First, the area 26 having the width W is stored as shown in FIG. Next, the currently detected image signal of the area 27 of the chip 23 is compared with the previously stored signal, and a different one is determined as a foreign substance. Incidentally, 29 in the figure is an illumination lamp.

FIG. 6 is a plan view showing the signal of the image detected in FIG. The screens 31 and 32 represent a part of the region 26 in the chip 22 and a part of the region 27 in the chip 23, respectively, and the screen 33 is the result of subtracting the signal of the screen 31 from the screen 32. Signals that commonly exist on screens 31 and 32 (310 =
321, 311 = 322) are pattern intersections / corners, and the signal 323 that does not exist in common is a foreign matter signal.
(Signal 323) can be detected.

In a semiconductor, since the pattern is repeatedly exposed for each chip, the pattern superposition state changes for each chip, and the three-dimensional shape of the pattern changes little by little. Fig. 7
Reference numerals 35 and 36 are enlarged views of a part of different chips in which the same pattern is drawn, and it can be seen that the lower layer patterns 37 and 38 and the upper layer patterns 39 and 40 have different displacement amounts.

FIGS. 8 to 10 show cross-sectional views 41 to 43 of the pattern and corresponding detection signal magnitudes 44 to 46 when this portion is obliquely illuminated.

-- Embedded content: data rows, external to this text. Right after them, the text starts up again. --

(** A process that dies with half of the bytes written, or with the rename not
    made. *)
Definition map_crashes : Crashes (gmap string bytes) := {|
  cut_write p b f := <[p := take (length b / 2) b]> f;
  cut_rename p q f := f
|}.

Lemma map_crash_laws : @CrashLaws _ map_fs map_crashes.
Proof. split; simpl; [|by left]. intros p b f q Hq. by rewrite lookup_insert_ne. Qed.

(** The flush of [demo_wal], with [n] commands to live. *)
Definition demo_flush (n : nat) : Res unit * Doomed (gmap string bytes) :=
  persist_flush (H := @doomed_fs _ map_fs map_crashes) demo_wal (Doom (Some n) ∅).

Lemma flush_atomic_witness :
  (demo_flush 0).1 = Err (EIoError "crashed"%string) ∧
  dm_disk (demo_flush 0).2 !! file_path demo_wal = None ∧
  ∃ data, dm_disk (demo_flush 2).2 !! file_path demo_wal = Some data ∧
          decode_payload data = Some (p_maps demo_wal).
Proof.
  split; [vm_compute; reflexivity|].
  assert (with_extension_tmp (file_path demo_wal) ≠ file_path demo_wal) as Hne
    by (vm_compute; discriminate).
  split.
  - destruct (flush_atomic (H := map_fs) (FileSysLaws0 := map_fs_laws) (H0 := map_crashes)
      (CrashLaws0 := map_crash_laws) demo_wal ∅ 0 _ _ Hne (surjective_pairing (demo_flush 0)))
      as [[_ Hd]|[_ (data & Hd & _)]]; [exact Hd|]. vm_compute in Hd. discriminate.
  - destruct (flush_atomic (H := map_fs) (FileSysLaws0 := map_fs_laws) (H0 := map_crashes)
      (CrashLaws0 := map_crash_laws) demo_wal ∅ 2 _ _ Hne (surjective_pairing (demo_flush 2)))
      as [[Hbad _]|[_ Hd]]; [vm_compute in Hbad; discriminate Hbad|exact Hd].
Defined.

Lemma flush_then_new_witness :
  PersistentWal_new (H := map_fs) (file_path demo_wal)
    (persist_flush (H := map_fs) demo_wal ∅).2 = Ok demo_wal.
Proof.
  assert (persist_flush (H := map_fs) demo_wal ∅ =
          (Ok tt, (persist_flush (H := map_fs) demo_wal ∅).2)) as Hf
    by (vm_compute; reflexivity).
  refine (flush_then_new (H := map_fs) (FileSysLaws0 := map_fs_laws) demo_wal ∅
            (persist_flush (H := map_fs) demo_wal ∅).2 true (ser (p_maps demo_wal))
            _ Hf _ _).
  - vm_compute; discriminate.
  - vm_compute; reflexivity.
  - vm_compute; reflexivity.
Defined.
(* ===== verification/RedisWal.v ===== *)
(** * The Redis WAL: [event_base_wal/src/redis.rs]

    Records and delayed messages in two hashes, the delivery times in a
    sorted set, the registry in a string, ids from a counter.  The server is
    outside the repository: [Redis] is the commands the code sends,
    [RedisLaws] what they are documented to do to the keys. *)
From S2P Require Import Prelude Errors Message Codec Wal.

(** ** The server *)

(** One operation per command; a reply is a value or an error text.  The
    [EVAL] of the scheduling script is one operation. *)
Class Redis (R : Type) : Type := {
  r_incr : string → R → result Z string * R;
  r_hset : string → string → bytes → R → result Z string * R;
  r_hget : string → string → R → result (option bytes) string * R;
  r_hgetall : string → R → result (list (string * bytes)) string * R;
  r_hdel : string → string → R → result Z string * R;
  r_zrangebyscore : string → Z → R → result (list string) string * R;
  r_zrem : string → string → R → result Z string * R;
  r_eval_schedule : string → string → string → bytes → Z → R → result Z string * R;
  r_set : string → bytes → R → result unit string * R;
  r_get : string → R → result (option bytes) string * R
}.

(** The keys of a server, by the type of their value. *)
Record RedisKeys : Type := {
  rk_hashes : gmap string (gmap string bytes);
  rk_zsets : gmap string (gmap string Z);
  rk_strings : gmap string bytes;
  rk_counters : gmap string Z
}.

Definition hfields (k : string) (v : RedisKeys) : gmap string bytes := default ∅ (rk_hashes v !! k).
Definition zscores (k : string) (v : RedisKeys) : gmap string Z := default ∅ (rk_zsets v !! k).
Definition counter (k : string) (v : RedisKeys) : Z := default 0 (rk_counters v !! k).

Definition put_hash k f (v : RedisKeys) : RedisKeys :=
  {| rk_hashes := <[k := f]> (rk_hashes v); rk_zsets := rk_zsets v;
     rk_strings := rk_strings v; rk_counters := rk_counters v |}.
Definition put_zset k z (v : RedisKeys) : RedisKeys :=
  {| rk_hashes := rk_hashes v; rk_zsets := <[k := z]> (rk_zsets v);
     rk_strings := rk_strings v; rk_counters := rk_counters v |}.
Definition put_string k b (v : RedisKeys) : RedisKeys :=
  {| rk_hashes := rk_hashes v; rk_zsets := rk_zsets v;
     rk_strings := <[k := b]> (rk_strings v); rk_counters := rk_counters v |}.
Definition put_counter k n (v : RedisKeys) : RedisKeys :=
  {| rk_hashes := rk_hashes v; rk_zsets := rk_zsets v; rk_strings := rk_strings v;
     rk_counters := <[k := n]> (rk_counters v) |}.

(** A write command: it did its work if it was answered; if the answer is an
    error, it did its work or nothing. *)
Definition writes {A} (view view' : RedisKeys) (reply : result A string) (after : RedisKeys)
    : Prop :=
  view' = after ∨ (is_ok reply = false ∧ view' = view).

(** Scores are double-precision numbers: exact up to 2^53, monotone. *)
Class RedisLaws (R : Type) `{Redis R} : Type := {
  keys : R → RedisKeys;
  score_of : Z → Z;
  score_exact : ∀ z, Z.abs z ≤ 2 ^ 53 → score_of z = z;
  score_mono : ∀ y z, y ≤ z → score_of y ≤ score_of z;
  incr_law : ∀ k s a s', r_incr k s = (a, s') →
    writes (keys s) (keys s') a (put_counter k (counter k (keys s) + 1) (keys s)) ∧
    ∀ n, a = Ok n → n = counter k (keys s) + 1;
  hset_law : ∀ k i b s a s', r_hset k i b s = (a, s') →
    writes (keys s) (keys s') a (put_hash k (<[i := b]> (hfields k (keys s))) (keys s));
  hget_law : ∀ k i s a s', r_hget k i s = (a, s') →
    keys s' = keys s ∧ ∀ o, a = Ok o → o = hfields k (keys s) !! i;
  hgetall_law : ∀ k s a s', r_hgetall k s = (a, s') →
    keys s' = keys s ∧ ∀ l, a = Ok l → l ≡ₚ map_to_list (hfields k (keys s));
  hdel_law : ∀ k i s a s', r_hdel k i s = (a, s') →
    writes (keys s) (keys s') a (put_hash k (delete i (hfields k (keys s))) (keys s));
  zrange_law : ∀ k max s a s', r_zrangebyscore k max s = (a, s') →
    keys s' = keys s ∧
    ∀ l, a = Ok l → NoDup l ∧
      ∀ i, i ∈ l ↔ ∃ x, zscores k (keys s) !! i = Some x ∧ x ≤ score_of max;
  zrem_law : ∀ k i s a s', r_zrem k i s = (a, s') →
    writes (keys s) (keys s') a (put_zset k (delete i (zscores k (keys s))) (keys s)) ∧
    ∀ n, a = Ok n → n = (if decide (is_Some (zscores k (keys s) !! i)) then 1 else 0);
  eval_law : ∀ kh kz i b x s a s', r_eval_schedule kh kz i b x s = (a, s') →
    writes (keys s) (keys s') a
      (put_zset kz (<[i := score_of x]> (zscores kz (keys s)))
         (put_hash kh (<[i := b]> (hfields kh (keys s))) (keys s)));
  set_law : ∀ k b s a s', r_set k b s = (a, s') →
    writes (keys s) (keys s') a (put_string k b (keys s));
  get_law : ∀ k s a s', r_get k s = (a, s') →
    keys s' = keys s ∧ ∀ o, a = Ok o → o = rk_strings (keys s) !! k
}.

(** ** The WAL *)

Open Scope string_scope.

Definition backend_err (e : string) : CoreError := EWal (WalBackendError e).
Definition corrupted_err (context e : string) : CoreError :=
  EWal (WalCorrupted (context +:+ ": " +:+ e)).

Definition encode {T} `{Bincode T} (value : T) : Res bytes :=
  map_err (λ e, EWal (WalWrite ("encode failed: " +:+ e))) (bincode_encode value).

Definition decode {T} `{Bincode T} (b : bytes) (context : string) : Res T :=
  match bincode_decode b with
  | Ok (value, _) => Ok value
  | Err e => Err (corrupted_err context e)
  end.

(** [as i64]. *)
Definition as_i64 (z : Z) : Z := ((z + 2 ^ 63) mod 2 ^ 64 - 2 ^ 63)%Z.
Definition i64_max : Z := (2 ^ 63 - 1)%Z.

(** [t.duration_since(UNIX_EPOCH)]; times count from the epoch. *)
Definition since_epoch (t : SystemTime) : result Duration unit := duration_since t 0%Z.

Definition now_millis (now : SystemTime) : Z := as_i64 (as_millis (unwrap_or (since_epoch now) 0%Z)).

Definition deliver_at_millis (r : WalRecord) : Z :=
  match deliver_at (message r) with
  | Some at_ => match since_epoch at_ with Ok d => as_i64 (as_millis d) | Err _ => 0%Z end
  | None => i64_max
  end.

Record RedisWal : Type := { rw_prefix : string }.

Definition RedisWal_default : RedisWal := {| rw_prefix := "event_base" |}.

Definition records_key (w : RedisWal) : string := rw_prefix w +:+ ":wal:records".
Definition delays_key (w : RedisWal) : string := rw_prefix w +:+ ":wal:delays".
Definition delay_index_key (w : RedisWal) : string := rw_prefix w +:+ ":wal:delay_index".
Definition registry_key (w : RedisWal) : string := rw_prefix w +:+ ":wal:registry".
Definition counter_key (w : RedisWal) : string := rw_prefix w +:+ ":wal:id_counter".

(** Sequencing of commands: an error of the server ends the function. *)
Definition ask {R A B} (c : result A string * R) (k : A → R → Res B * R) : Res B * R :=
  match c with (Ok a, s) => k a s | (Err e, s) => (Err (backend_err e), s) end.

(** [result?] for a local computation. *)
Definition try {R A B} (r : Res A) (s : R) (k : A → Res B * R) : Res B * R :=
  match r with Ok a => k a | Err e => (Err e, s) end.

Section ops.
Context {R : Type} `{Redis R} `{Bincode WalRecord} `{Bincode (gmap string WorkerInfo)}.
Context (w : RedisWal).

Definition next_record_id (s : R) : Res Z * R :=
  ask (r_incr (counter_key w) s) (λ n s, (Ok (Z.max n 0), s)).

Definition redis_append (r : WalRecord) (s : R) : Res unit * R :=
  let '(o, s) := next_record_id s in
  try o s (λ c,
  let r := set_record_id c r in
  try (encode r) s (λ blob,
  ask (r_hset (records_key w) (id (message r)) blob s) (λ _ s, (Ok tt, s)))).

Definition redis_update_state (message_id : string) (st : WalRecordState) (s : R)
    : Res unit * R :=
  ask (r_hget (records_key w) message_id s) (λ existing s,
  match existing with
  | None => (Err (EWal (RecordNotFound message_id)), s)
  | Some b =>
      try (decode b "update_state") s (λ r,
      try (encode (set_record_status st r)) s (λ blob,
      ask (r_hset (records_key w) message_id blob s) (λ _ s, (Ok tt, s))))
  end).

Fixpoint collect_pending (all : list (string * bytes)) (acc : list WalRecord)
    : Res (list WalRecord) :=
  match all with
  | [] => Ok acc
  | (_, b) :: all =>
      match decode b "replay_pending" with
      | Err e => Err e
      | Ok r => collect_pending all (if decide (status r = Pending) then (acc ++ [r])%list else acc)
      end
  end.

Definition by_record_id (a b : WalRecord) : Prop := (record_id a ≤ record_id b)%Z.
#[global] Instance by_record_id_dec : RelDecision by_record_id.
Proof. intros a b. unfold by_record_id. apply _. Defined.

Definition redis_replay_pending (s : R) : Res (list WalRecord) * R :=
  ask (r_hgetall (records_key w) s) (λ all s,
  try (collect_pending all []) s (λ pending, (Ok (merge_sort by_record_id pending), s))).

Definition redis_flush (s : R) : Res unit * R := (Ok tt, s).

Definition redis_schedule (r : WalRecord) (s : R) : Res unit * R :=
  let '(o, s) := next_record_id s in
  try o s (λ c,
  let r := set_record_id c r in
  try (encode r) s (λ blob,
  ask (r_eval_schedule (delays_key w) (delay_index_key w) (id (message r)) blob
         (deliver_at_millis r) s) (λ _ s, (Ok tt, s)))).

(** The loop of [fetch_ready]: claim with [ZREM], read, delete. *)
Fixpoint fetch_loop (due : list string) (ready : list WalRecord) (s : R)
    : Res (list WalRecord) * R :=
  match due with
  | [] => (Ok ready, s)
  | msg_id :: due =>
      ask (r_zrem (delay_index_key w) msg_id s) (λ claimed s,
      if decide (claimed = 0%Z) then fetch_loop due ready s
      else
        ask (r_hget (delays_key w) msg_id s) (λ ob s,
        ask (r_hdel (delays_key w) msg_id s) (λ _ s,
        match ob with
        | None => fetch_loop due ready s
        | Some b => try (decode b "fetch_ready") s (λ r, fetch_loop due (ready ++ [r])%list s)
        end)))
  end.

Definition redis_fetch_ready (now : SystemTime) (s : R) : Res (list WalRecord) * R :=
  ask (r_zrangebyscore (delay_index_key w) (now_millis now) s) (λ due s, fetch_loop due [] s).

Definition redis_remove_scheduled (msg_id : string) (s : R) : Res unit * R :=
  ask (r_zrem (delay_index_key w) msg_id s) (λ _ s,
  ask (r_hdel (delays_key w) msg_id s) (λ _ s, (Ok tt, s))).

Definition redis_save_worker_registry (registry : gmap string WorkerInfo) (s : R)
    : Res unit * R :=
  try (encode registry) s (λ blob,
  ask (r_set (registry_key w) blob s) (λ _ s, (Ok tt, s))).

Definition redis_load_worker_registry (s : R) : Res (gmap string WorkerInfo) * R :=
  ask (r_get (registry_key w) s) (λ blob s,
  match blob with
  | Some b => (decode b "load_worker_registry", s)
  | None => (Ok ∅, s)
  end).

(** The trait. *)
#[global] Instance redis_wal : Wal R := {|
  wal_append := redis_append;
  wal_update_state _ := redis_update_state;
  wal_replay_pending := redis_replay_pending;
  wal_flush := redis_flush;
  wal_schedule := redis_schedule;
  wal_fetch_ready := redis_fetch_ready;
  wal_remove_scheduled := redis_remove_scheduled;
  wal_save_worker_registry := redis_save_worker_registry;
  wal_load_worker_registry := redis_load_worker_registry
|}.
End ops.

Close Scope string_scope.

(** ** A lawful server

    The keys themselves, every command answered. *)
Module RedisRef.
#[export] Program Instance keys_redis : Redis RedisKeys := {|
  r_incr k v := (Ok (counter k v + 1), put_counter k (counter k v + 1) v);
  r_hset k i b v := (Ok 1, put_hash k (<[i := b]> (hfields k v)) v);
  r_hget k i v := (Ok (hfields k v !! i), v);
  r_hgetall k v := (Ok (map_to_list (hfields k v)), v);
  r_hdel k i v := (Ok 1, put_hash k (delete i (hfields k v)) v);
  r_zrangebyscore k max v :=
    (Ok (map_to_list (filter (λ p, p.2 ≤ max) (zscores k v))).*1, v);
  r_zrem k i v :=
    (Ok (if decide (is_Some (zscores k v !! i)) then 1 else 0),
     put_zset k (delete i (zscores k v)) v);
  r_eval_schedule kh kz i b x v :=
    (Ok 1, put_zset kz (<[i := x]> (zscores kz v)) (put_hash kh (<[i := b]> (hfields kh v)) v));
  r_set k b v := (Ok tt, put_string k b v);
  r_get k v := (Ok (rk_strings v !! k), v)
|}.

#[export] Instance keys_redis_laws : RedisLaws RedisKeys.
Proof.
  refine {| keys := λ v, v; score_of := λ z, z |}; try done; try (by intros; simplify_eq/=; left).
  - intros k s a s' [= <- <-]. split; [by left|]. by intros n [= <-].
  - intros k i s a s' [= <- <-]. split; [done|]. by intros o [= <-].
  - intros k s a s' [= <- <-]. split; [done|]. by intros l [= <-].
  - intros k max s a s' [= <- <-]. split; [done|]. intros l [= <-]. split.
    + apply NoDup_fst_map_to_list.
    + intros i. rewrite list_elem_of_fmap. split.
      * intros [[i' x] [-> Hin%elem_of_map_to_list]].
        apply map_lookup_filter_Some in Hin as [? ?]. eauto.
      * intros (x & Hi & Hx). exists (i, x). split; [done|]. apply elem_of_map_to_list.
        by apply map_lookup_filter_Some.
  - intros k i s a s' [= <- <-]. split; [by left|]. by intros n [= <-].
  - intros k s a s' [= <- <-]. split; [done|]. by intros o [= <-].
Defined.
End RedisRef.
(* ===== verification/Registry.v ===== *)
(** * The worker registry: [worker_registry.rs]

    Which workers are alive, on which topic, and when they last said so; every
    change is saved through the WAL.  Proved against the [Wal] contract. *)
From S2P Require Import Prelude Prog Errors Message Wal.

Record WorkerRegistry (L : Type) : Type := {
  workers : gmap string WorkerInfo;
  wal : option L
}.
Arguments workers {L} _.
Arguments wal {L} _.

Section Registry.
Context {L : Type} `{Wal L} `{HashOrder}.
Implicit Types reg : WorkerRegistry L.

(** [WorkerRegistry::init], up to the [OnceLock] that holds the result. *)
Definition registry_init (w : option L) : Res (WorkerRegistry L) :=
  match w with
  | None => Err (EUnsupported "WorkerRegistry requires a WAL (pass Some(..))"%string)
  | Some l =>
      match wal_load_worker_registry l with
      | (Ok m, l') => Ok {| workers := m; wal := Some l' |}
      | (Err e, _) => Err e
      end
  end.

(** [save_worker_registry]: the [unwrap] panics without a WAL. *)
Definition save_worker_registry reg : outcome (Res unit) * WorkerRegistry L :=
  match wal reg with
  | None => (Panicked "called `Option::unwrap()` on a `None` value"%string, reg)
  | Some l =>
      let '(r, l') := wal_save_worker_registry (workers reg) l in
      (Done r, {| workers := workers reg; wal := Some l' |})
  end.

Definition with_workers (m : gmap string WorkerInfo) reg : WorkerRegistry L :=
  {| workers := m; wal := wal reg |}.

Definition registry_register (info : WorkerInfo) reg :=
  save_worker_registry (with_workers (<[wi_worker_name info := info]> (workers reg)) reg).

Definition registry_unregister (worker_id : string) reg :=
  save_worker_registry (with_workers (delete worker_id (workers reg)) reg).

Definition set_heartbeat (now : SystemTime) (i : WorkerInfo) : WorkerInfo :=
  {| wi_worker_name := wi_worker_name i; wi_topic := wi_topic i; wi_last_heartbeat := now |}.

Definition registry_heartbeat (now : SystemTime) (worker_id : string) reg :=
  save_worker_registry (with_workers (alter (set_heartbeat now) worker_id (workers reg)) reg).

Definition registry_get_workers (tpc : string) reg : Res (list WorkerInfo) :=
  Ok (filter (λ i, wi_topic i = tpc) (hash_values (workers reg))).

Definition registry_get_all_workers reg : Res (list WorkerInfo) :=
  Ok (hash_values (workers reg)).

(** A heartbeat in the future counts as [Duration::MAX] old. *)
Definition is_stale (now : SystemTime) (timeout : Duration) (i : WorkerInfo) : Prop :=
  unwrap_or (duration_since now (wi_last_heartbeat i)) duration_max > timeout.
#[global] Instance is_stale_dec now timeout i : Decision (is_stale now timeout i) :=
  decide (_ > _).

Definition registry_cleanup_stale (now : SystemTime) (timeout : Duration) reg
    : outcome (Res (list string)) * WorkerRegistry L :=
  let stale := (filter (λ p, is_stale now timeout p.2) (hash_iter (workers reg))).*1 in
  let reg' := with_workers (foldl (λ m i, delete i m) (workers reg) stale) reg in
  match save_worker_registry reg' with
  | (Done (Ok _), reg'') => (Done (Ok stale), reg'')
  | (Done (Err e), reg'') => (Done (Err e), reg'')
  | (Panicked w, reg'') => (Panicked w, reg'')
  end.

(** ** Properties *)

Context `{!WalLaws L}.

(** The registry the WAL holds is the one in memory. *)
Definition saved reg : Prop :=
  ∃ l, wal reg = Some l ∧ a_registry (wal_abs l) = workers reg.

Lemma save_saved reg r reg' :
  save_worker_registry reg = (Done (Ok r), reg') → saved reg' ∧ workers reg' = workers reg.
Proof.
  unfold save_worker_registry. destruct (wal reg) as [l|]; [|done].
  destruct (wal_save_worker_registry (workers reg) l) as [r' l'] eqn:Hs.
  intros [= -> <-]. split; [|done]. exists l'. split; [done|]. simpl. destruct r.
  by rewrite (save_registry_law _ _ _ Hs).
Qed.

Lemma save_workers reg o reg' :
  save_worker_registry reg = (o, reg') → workers reg' = workers reg.
Proof.
  unfold save_worker_registry. destruct (wal reg) as [l|]; [|by intros [= _ <-]].
  destruct (wal_save_worker_registry (workers reg) l). by intros [= _ <-].
Qed.

Lemma registry_cleanup_inv now timeout reg o reg' :
  registry_cleanup_stale now timeout reg = (o, reg') →
  workers reg' = filter (λ p, ¬ is_stale now timeout p.2) (workers reg).
Proof.
  unfold registry_cleanup_stale. destruct (save_worker_registry _) as [o1 r1] eqn:Hs.
  apply save_workers in Hs. simpl in Hs. intros Heq.
  assert (reg' = r1) as -> by (by destruct o1 as [[]|]; simplify_eq).
  rewrite Hs. apply map_eq. intros i. rewrite foldl_delete, map_lookup_filter.
  destruct (workers reg !! i) as [w|] eqn:Hi; simpl; [|by case_decide].
  destruct (decide (is_stale now timeout w)) as [Hd|Hd].
  - rewrite option_guard_False by naive_solver. rewrite decide_True; [done|].
    apply list_elem_of_fmap. exists (i, w).
    by rewrite list_elem_of_filter, elem_of_hash_iter.
  - rewrite option_guard_True by done. rewrite decide_False; [done|].
    intros Hin. apply list_elem_of_fmap in Hin as [[i' w'] [-> Hin]].
    rewrite list_elem_of_filter, elem_of_hash_iter in Hin. naive_solver.
Qed.

(** Whenever a registry operation succeeds, the registry saved in the
    WAL is the one in memory, so that a restart ([init] on that WAL) gives
    the same registry back. *)
Theorem registry_survives_restart reg reg' (op : WorkerRegistry L → outcome (Res unit) * WorkerRegistry L) :
  (∃ i, op = registry_register i) ∨ (∃ i, op = registry_unregister i) ∨
    (∃ now i, op = registry_heartbeat now i) →
  op reg = (Done (Ok tt), reg') →
  saved reg' ∧
  ∀ m, registry_init (wal reg') = Ok m → workers m = workers reg'.
Proof.
  intros Hop Heq. assert (saved reg') as Hs.
  { destruct Hop as [[i ->]|[[i ->]|(now & i & ->)]]; by apply save_saved in Heq as [? _]. }
  split; [done|]. intros m. destruct Hs as (l & -> & Ha). simpl.
  destruct (wal_load_worker_registry l) as [[m'|e] l'] eqn:Hl; [|done].
  intros [= <-]; simpl. destruct (load_registry_law _ _ _ Hl) as [_ ->]. done.
Qed.

(** C29. The stale sweep removes exactly the workers whose last heartbeat is
    more than [timeout] ago or lies in the future, reports each of them
    once, and leaves every other entry as it was. *)
Theorem cleanup_removes_exactly_the_stale now timeout reg ids reg' :
  0 ≤ timeout < duration_max →
  registry_cleanup_stale now timeout reg = (Done (Ok ids), reg') →
  NoDup ids ∧ saved reg' ∧
  (∀ i, i ∈ ids ↔ ∃ w, workers reg !! i = Some w ∧
      (now - wi_last_heartbeat w > timeout ∨ now < wi_last_heartbeat w)) ∧
  (∀ i, workers reg' !! i = if decide (i ∈ ids) then None else workers reg !! i).
Proof.
  intros Ht Heq. pose proof (registry_cleanup_inv _ _ _ _ _ Heq) as Hw.
  unfold registry_cleanup_stale in Heq.
  destruct (save_worker_registry _) as [[[]|] r1] eqn:Hs; simplify_eq.
  destruct (save_saved _ _ _ Hs) as [Hsaved Hwk].
  assert (∀ w, is_stale now timeout w ↔
    (now - wi_last_heartbeat w > timeout ∨ now < wi_last_heartbeat w)) as Hst.
  { intros w. unfold is_stale, duration_since. case_decide; simpl; lia. }
  assert (∀ i, i ∈ (filter (λ p, is_stale now timeout p.2) (hash_iter (workers reg))).*1
    ↔ ∃ w, workers reg !! i = Some w ∧ is_stale now timeout w) as Hin.
  { intros i. rewrite list_elem_of_fmap. split.
    - intros [[i' w] [-> Hin]].
      rewrite list_elem_of_filter, elem_of_hash_iter in Hin. naive_solver.
    - intros (w & Hi & Hd). exists (i, w).
      by rewrite list_elem_of_filter, elem_of_hash_iter. }
  split; [|split; [done|split]].
  - apply (sublist_NoDup _ (hash_keys (workers reg))); [apply hash_keys_NoDup|].
    apply fmap_sublist, sublist_filter.
  - intros i. rewrite Hin. by setoid_rewrite Hst.
  - intros i. rewrite Hwk. apply foldl_delete.
Qed.

(** [get_workers] returns exactly the registered workers of the topic,
    each once: the recipients of a broadcast. *)
Theorem get_workers_exact tpc reg :
  ∃ l, registry_get_workers tpc reg = Ok l ∧
    l ≡ₚ (filter (λ p, wi_topic p.2 = tpc) (map_to_list (workers reg))).*2.
Proof.
  eexists. split; [reflexivity|]. unfold hash_values. rewrite hash_iter_perm.
  induction (map_to_list (workers reg)) as [|[k i] l IH]; [done|].
  rewrite fmap_cons, !filter_cons. cbn [snd]. case_decide; [|done].
  rewrite fmap_cons. by rewrite IH.
Qed.
End Registry.

Definition demo_info : WorkerInfo :=
  {| wi_worker_name := "n@w1"; wi_topic := "orders"; wi_last_heartbeat := 100 |}.
Definition demo_registry : WorkerRegistry MemoryWal :=
  {| workers := {[ "n@w1"%string := demo_info ]}; wal := Some MemoryWal_new |}.

Lemma registry_survives_restart_witness :
  workers (registry_register (H := MemoryWal_wal (H := list_order)) demo_info demo_registry).2
    !! "n@w1"%string = Some demo_info ∧
  saved (WalLaws0 := MemoryWal_laws (H := list_order))
    (registry_register (H := MemoryWal_wal (H := list_order)) demo_info demo_registry).2.
Proof.
  split; [reflexivity|].
  refine (proj1 (registry_survives_restart (WalLaws0 := MemoryWal_laws (H := list_order))
            demo_registry _ (registry_register demo_info) _ _)).
  - left. exists demo_info. reflexivity.
  - vm_compute; reflexivity.
Defined.

Lemma cleanup_removes_exactly_the_stale_witness :
  (registry_cleanup_stale (H := MemoryWal_wal (H := list_order)) (H0 := list_order)
     (from_secs 200) (from_secs 90) demo_registry).1 = Done (Ok ["n@w1"%string]) ∧
  NoDup ["n@w1"%string].
Proof.
  split; [vm_compute; reflexivity|].
  refine (proj1 (cleanup_removes_exactly_the_stale
    (WalLaws0 := MemoryWal_laws (H := list_order)) (H0 := list_order)
    (from_secs 200) (from_secs 90) demo_registry ["n@w1"%string]
    (registry_cleanup_stale (H := MemoryWal_wal (H := list_order)) (H0 := list_order)
       (from_secs 200) (from_secs 90) demo_registry).2 _ _)).
  - vm_compute; split; [discriminate|reflexivity].
  - vm_compute; reflexivity.
Defined.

As shown in FIG. 8, in the case where the positional deviation d is small, the detection signal 44 is large because the step portion becomes steep, but
As shown in FIG. 10, when the positional deviation is large, the step portion is small and the pattern edge is smooth, so that the detection signal 46 is small. FIG. 9 shows an intermediate state between the two. Even with similar pattern intersections / steps like this,
The value of the detection signal changes greatly depending on the amount of positional deviation of superposition, and in some cases, even if oblique illumination is performed, scattered light is hardly generated, and the detection signal may not be obtained.

[Problems to be solved by the invention]

Since it cannot be said that such pattern intersections / corners generate scattered light in common between chips, it is not possible to accurately detect only a foreign substance by simply subtracting signals between chips as in the prior art. It had a difficult problem.

The object of the present invention is to solve the above-mentioned conventional problems, even if the intensity difference of scattered light is not similarly detected from the edge portion of the circuit pattern between chips and a grayscale difference signal based on the scattered light occurs, the circuit pattern The present invention provides a foreign matter inspection method and an apparatus therefor capable of correctly detecting only a true foreign matter without erroneously detecting the edge portion of the.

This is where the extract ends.